(Record extracts)

(* ===== verification/Bytes.v ===== *)
(** * Bytes, readers and fixed-size codecs

    The byte-level vocabulary of src/format and src/types: little-endian
    integers, the [Read]er over a [Cursor], and the interface every fixed-size
    record of the binary formats implements. *)
From S2P Require Import Prelude.

Local Open Scope Z_scope.

(** ** Errors of the CAS crate (src/error.rs)

    The formatted arguments of a message are dropped; what stays is the
    literal text of the format string. *)
Inductive io_error_kind := UnexpectedEof | NotFoundIo | InvalidData | OtherIo.

Inductive XetError :=
| InvalidHashFormat (msg : string)
| InvalidChunkSize (size min max : Z)
| HashMismatch (expected actual : string)
| ParseError (msg : string)
| IoError (kind : io_error_kind).

Abbreviation XetResult := (outcome XetError).

(** ** Little-endian integers ([to_le_bytes], [from_le_bytes]) *)
Definition u32_to_le_bytes (z : Z) : list byte := le_split 4 z.
Definition u64_to_le_bytes (z : Z) : list byte := le_split 8 z.
Definition from_le_bytes (bs : list byte) : Z := le_combine bs.
Definition zeros (n : nat) : list byte := replicate n Byte.x00.

Arguments u32_to_le_bytes : simpl never.
Arguments u64_to_le_bytes : simpl never.
Arguments from_le_bytes : simpl never.
Arguments zeros : simpl never.

Lemma length_u32_to_le_bytes z : length (u32_to_le_bytes z) = 4%nat.
Proof. apply length_le_split. Qed.
Lemma length_u64_to_le_bytes z : length (u64_to_le_bytes z) = 8%nat.
Proof. apply length_le_split. Qed.
Lemma length_zeros n : length (zeros n) = n.
Proof. apply length_replicate. Qed.

Lemma from_to_le_u32 z : in_u32 z -> from_le_bytes (u32_to_le_bytes z) = z.
Proof. intros H. unfold from_le_bytes, u32_to_le_bytes. rewrite le_combine_split. by apply Z.mod_small. Qed.
Lemma from_to_le_u64 z : in_u64 z -> from_le_bytes (u64_to_le_bytes z) = z.
Proof. intros H. unfold from_le_bytes, u64_to_le_bytes. rewrite le_combine_split. by apply Z.mod_small. Qed.
Lemma from_le_bytes_range bs : 0 <= from_le_bytes bs < 2 ^ (8 * len bs).
Proof. apply le_combine_bound. Qed.
Lemma le_bytes_in_range n bs :
  length bs = n -> 0 <= from_le_bytes bs < 2 ^ (8 * Z.of_nat n).
Proof. intros <-. apply from_le_bytes_range. Qed.
Lemma from_le_bytes_app bs1 bs2 :
  from_le_bytes (bs1 ++ bs2) = from_le_bytes bs1 + 2 ^ (8 * len bs1) * from_le_bytes bs2.
Proof.
  unfold from_le_bytes, len. rewrite le_combine_app.
  pose proof (le_combine_bound bs1). set (n := Z.of_nat (length bs1)) in *.
  assert (0 <= n) by (subst n; lia).
  rewrite Z.shiftl_mul_pow2 by lia. replace (n * 8) with (8 * n) by lia.
  rewrite Z.mul_comm. rewrite <- Z.add_lor_land.
  replace (Z.land (le_combine bs1) (2 ^ (8 * n) * le_combine bs2)) with 0; [lia|].
  symmetry. apply Z.bits_inj'. intros i Hi. rewrite Z.land_spec, Z.bits_0, (Z.mul_comm (2 ^ _)).
  destruct (Z.lt_ge_cases i (8 * n)).
  - rewrite Z.mul_pow2_bits_low by lia. apply andb_false_r.
  - assert (Z.testbit (le_combine bs1) i = false) as ->; [|done].
    destruct (Z.eq_dec (le_combine bs1) 0) as [->|]; [apply Z.bits_0|].
    apply Z.bits_above_log2; [lia|].
    apply Z.log2_lt_pow2; [lia|]. eapply Z.lt_le_trans; [apply H|]. apply Z.pow_le_mono_r; lia.
Qed.

(** ** Readers

    A reader consumes a prefix of the bytes left in the [Cursor]. *)
Definition reader (A : Type) : Type := list byte -> XetResult (A * list byte).

(** [read_exact] into a buffer of [n] bytes. *)
Definition read_exact (n : nat) : reader (list byte) := fun bs =>
  if (n <=? length bs)%nat then Ok (take n bs, drop n bs) else Err (IoError UnexpectedEof).

Notation "'read*' x := r 'from' bs 'in' k" :=
  (match r bs with Ok (x, bs) => k | Err e => Err e | Panic => Panic end)
  (at level 10, x name, r at level 9, bs name, k at level 200) : outcome_scope.

Definition read_u32 : reader Z := fun bs =>
  read* buf := (read_exact 4) from bs in Ok (from_le_bytes buf, bs).
Definition read_u64 : reader Z := fun bs =>
  read* buf := (read_exact 8) from bs in Ok (from_le_bytes buf, bs).

Lemma read_exact_app n (b1 b2 : list byte) :
  length b1 = n -> read_exact n (b1 ++ b2) = Ok (b1, b2).
Proof.
  intros <-. unfold read_exact. rewrite length_app.
  replace (length b1 <=? length b1 + length b2)%nat with true by (symmetry; apply Nat.leb_le; lia).
  by rewrite take_app_length, drop_app_length.
Qed.
Lemma read_u32_app z rest : in_u32 z -> read_u32 (u32_to_le_bytes z ++ rest) = Ok (z, rest).
Proof.
  intros. unfold read_u32. rewrite (read_exact_app 4) by apply length_u32_to_le_bytes.
  by rewrite from_to_le_u32.
Qed.
Lemma read_u64_app z rest : in_u64 z -> read_u64 (u64_to_le_bytes z ++ rest) = Ok (z, rest).
Proof.
  intros. unfold read_u64. rewrite (read_exact_app 8) by apply length_u64_to_le_bytes.
  by rewrite from_to_le_u64.
Qed.
Lemma read_exact_inv n bs b rest :
  read_exact n bs = Ok (b, rest) -> bs = b ++ rest /\ length b = n.
Proof.
  unfold read_exact. intros. outcome_cases. rewrite take_drop, length_take.
  split; [done|]. apply Nat.leb_le in Heqb0. lia.
Qed.
Lemma read_exact_not_panic n bs : read_exact n bs <> Panic.
Proof. unfold read_exact. by case_match. Qed.
Lemma read_u32_inv bs z rest :
  read_u32 bs = Ok (z, rest) -> in_u32 z /\ bs = u32_to_le_bytes z ++ rest.
Proof.
  unfold read_u32. intros. outcome_cases. apply read_exact_inv in Heqo as [-> Hl].
  split; [by apply (le_bytes_in_range 4)|].
  unfold u32_to_le_bytes, from_le_bytes. by rewrite split_le_combine'.
Qed.
Lemma read_u64_inv bs z rest :
  read_u64 bs = Ok (z, rest) -> in_u64 z /\ bs = u64_to_le_bytes z ++ rest.
Proof.
  unfold read_u64. intros. outcome_cases. apply read_exact_inv in Heqo as [-> Hl].
  split; [by apply (le_bytes_in_range 8)|].
  unfold u64_to_le_bytes, from_le_bytes. by rewrite split_le_combine'.
Qed.

(** Rewriting rules that run a reader over a written record. *)
Create Rewrite HintDb wire.
#[export] Hint Rewrite <- @app_assoc : wire.
#[export] Hint Rewrite read_u32_app read_u64_app using assumption : wire.

(** ** The interface of a fixed-size record

    Each record of the formats has a [serialize] that appends [codec_size]
    bytes and a [deserialize] that reads them back; [codec_wf] states the
    widths of its fields.  Section parsers are verified against this
    interface. *)
Class FixedCodec (A : Type) := {
  serialize : A -> list byte;
  deserialize : reader A;
  codec_size : nat;
  codec_wf : A -> Prop;
  codec_length : forall a, codec_wf a -> length (serialize a) = codec_size;
  codec_roundtrip : forall a rest, codec_wf a -> deserialize (serialize a ++ rest) = Ok (a, rest);
}.

Section Codec.
Context `{FixedCodec A}.

Definition serialize_all (l : list A) : list byte := concat (map serialize l).

(** [for _ in 0..n { v.push(deserialize(reader)?) }] *)
Fixpoint deserialize_n (n : nat) : reader (list A) := fun bs =>
  match n with
  | O => Ok ([], bs)
  | S n' =>
      read* a := deserialize from bs in
      read* l := (deserialize_n n') from bs in
      Ok (a :: l, bs)
  end.

Lemma serialize_all_length l :
  Forall codec_wf l -> length (serialize_all l) = (length l * codec_size)%nat.
Proof.
  induction 1; cbn; [done|]. rewrite length_app, codec_length by done.
  unfold serialize_all in IHForall. rewrite IHForall. lia.
Qed.

Lemma deserialize_n_app l rest :
  Forall codec_wf l -> deserialize_n (length l) (serialize_all l ++ rest) = Ok (l, rest).
Proof.
  induction 1 as [|a l Ha Hl IH]; [done|].
  unfold serialize_all in *. cbn [map concat length deserialize_n].
  rewrite <- app_assoc, codec_roundtrip by done. by rewrite IH.
Qed.
End Codec.

(** A codec that loses nothing: what it accepts is what it writes. *)
Class ExactCodec (A : Type) `{FixedCodec A} : Prop :=
  codec_inv : forall bs a rest, deserialize bs = Ok (a, rest) -> codec_wf a /\ bs = serialize a ++ rest.

Lemma deserialize_n_inv `{ExactCodec A} n bs (l : list A) rest :
  deserialize_n n bs = Ok (l, rest) ->
  length l = n /\ Forall codec_wf l /\ bs = serialize_all l ++ rest.
Proof.
  revert bs l rest. induction n as [|n IH]; intros bs l rest; cbn [deserialize_n].
  - intros [= <- <-]. by repeat split.
  - intros E. outcome_cases. apply codec_inv in Heqo as [Ha ->]. apply IH in Heqo0 as (<- & Hl & ->).
    unfold serialize_all. cbn [map concat length]. rewrite <- app_assoc. auto.
Qed.

(** A codec that may skip reserved bytes: it consumes [codec_size] bytes, gives
    fields of their width, and never panics. *)
Class SizedCodec (A : Type) `{FixedCodec A} : Prop := {
  codec_read : forall bs a rest, deserialize bs = Ok (a, rest) ->
    codec_wf a /\ exists b, bs = b ++ rest /\ length b = codec_size;
  codec_not_panic : forall bs, deserialize bs <> Panic;
}.

Lemma deserialize_n_read `{SizedCodec A} n bs (l : list A) rest :
  deserialize_n n bs = Ok (l, rest) ->
  length l = n /\ Forall codec_wf l /\ exists b, bs = b ++ rest /\ length b = (n * codec_size)%nat.
Proof.
  revert bs l rest. induction n as [|n IH]; intros bs l rest; cbn [deserialize_n].
  - intros [= <- <-]. repeat split; [constructor|]. by exists [].
  - intros E. outcome_cases. apply codec_read in Heqo as (Ha & b1 & -> & L1).
    apply IH in Heqo0 as (<- & Hl & b2 & -> & L2). cbn [length]. repeat split; [by constructor|].
    exists (b1 ++ b2). rewrite <- app_assoc, length_app. split; [done|]. lia.
Qed.

Lemma deserialize_n_not_panic `{SizedCodec A} n bs : @deserialize_n A _ n bs <> Panic.
Proof.
  revert bs. induction n as [|n IH]; intros bs; cbn [deserialize_n]; [done|].
  pose proof (codec_not_panic bs). destruct (deserialize bs) as [[a b]| |]; try done.
  specialize (IH b). by destruct (deserialize_n n b) as [[]| |].
Qed.

Lemma read_u32_not_panic bs : read_u32 bs <> Panic.
Proof. unfold read_u32. destruct (read_exact 4 bs) as [[]| |] eqn:E; [done..|by apply read_exact_not_panic in E]. Qed.
Lemma read_u64_not_panic bs : read_u64 bs <> Panic.
Proof. unfold read_u64. destruct (read_exact 8 bs) as [[]| |] eqn:E; [done..|by apply read_exact_not_panic in E]. Qed.

(** The codec of a [u32]. *)
Definition u32_codec : FixedCodec Z.
Proof.
  refine {| serialize := u32_to_le_bytes; deserialize := read_u32; codec_size := 4; codec_wf := in_u32 |}.
  - intros. apply length_u32_to_le_bytes.
  - intros. by apply read_u32_app.
Defined.

Lemma u32_codec_exact : @ExactCodec Z u32_codec.
Proof. intros bs a rest. apply read_u32_inv. Qed.

Lemma u32_codec_sized : @SizedCodec Z u32_codec.
Proof.
  split; [|apply read_u32_not_panic]. intros bs a rest [Ha ->]%read_u32_inv.
  split; [done|]. eexists. split; [done|]. apply length_u32_to_le_bytes.
Qed.

(** ** Text as bytes ([str::as_bytes]) *)
Fixpoint str_bytes (s : string) : list byte :=
  match s with
  | EmptyString => []
  | String a s' => Ascii.byte_of_ascii a :: str_bytes s'
  end.

Lemma str_bytes_app s1 s2 : str_bytes (s1 +:+ s2) = str_bytes s1 ++ str_bytes s2.
Proof. induction s1 as [|a s1 IH]; [done|]. change (Ascii.byte_of_ascii a :: str_bytes (s1 +:+ s2) = Ascii.byte_of_ascii a :: str_bytes s1 ++ str_bytes s2). by rewrite IH. Qed.
Lemma str_bytes_length s : length (str_bytes s) = String.length s.
Proof. induction s; cbn; auto. Qed.
Lemma str_bytes_inj s1 s2 : str_bytes s1 = str_bytes s2 -> s1 = s2.
Proof.
  revert s2. induction s1 as [|a s1 IH]; intros [|b s2]; cbn; try done.
  intros [= Hab Hs]. f_equal; [|auto].
  by rewrite <- (Ascii.ascii_of_byte_of_ascii a), <- (Ascii.ascii_of_byte_of_ascii b), Hab.
Qed.

(** Splitting at the first separator is unambiguous. *)
Lemma split_at_sep_inj {A} (sep : A) l1 l2 r1 r2 :
  sep ∉ l1 -> sep ∉ l2 -> l1 ++ sep :: r1 = l2 ++ sep :: r2 -> l1 = l2 /\ r1 = r2.
Proof.
  revert l2. induction l1 as [|a l1 IH]; intros [|b l2] H1 H2; cbn; intros E; simplify_eq.
  - done.
  - set_solver.
  - set_solver.
  - match goal with HE : _ ++ _ = _ ++ _ |- _ => apply IH in HE as [-> ->]; set_solver end.
Qed.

(End Record extracts)

Wherever the string "Cursor" appears in the data above, copy the line it sits in.

Reply>
    integers, the [Read]er over a [Cursor], and the interface every fixed-size
    A reader consumes a prefix of the bytes left in the [Cursor]. *)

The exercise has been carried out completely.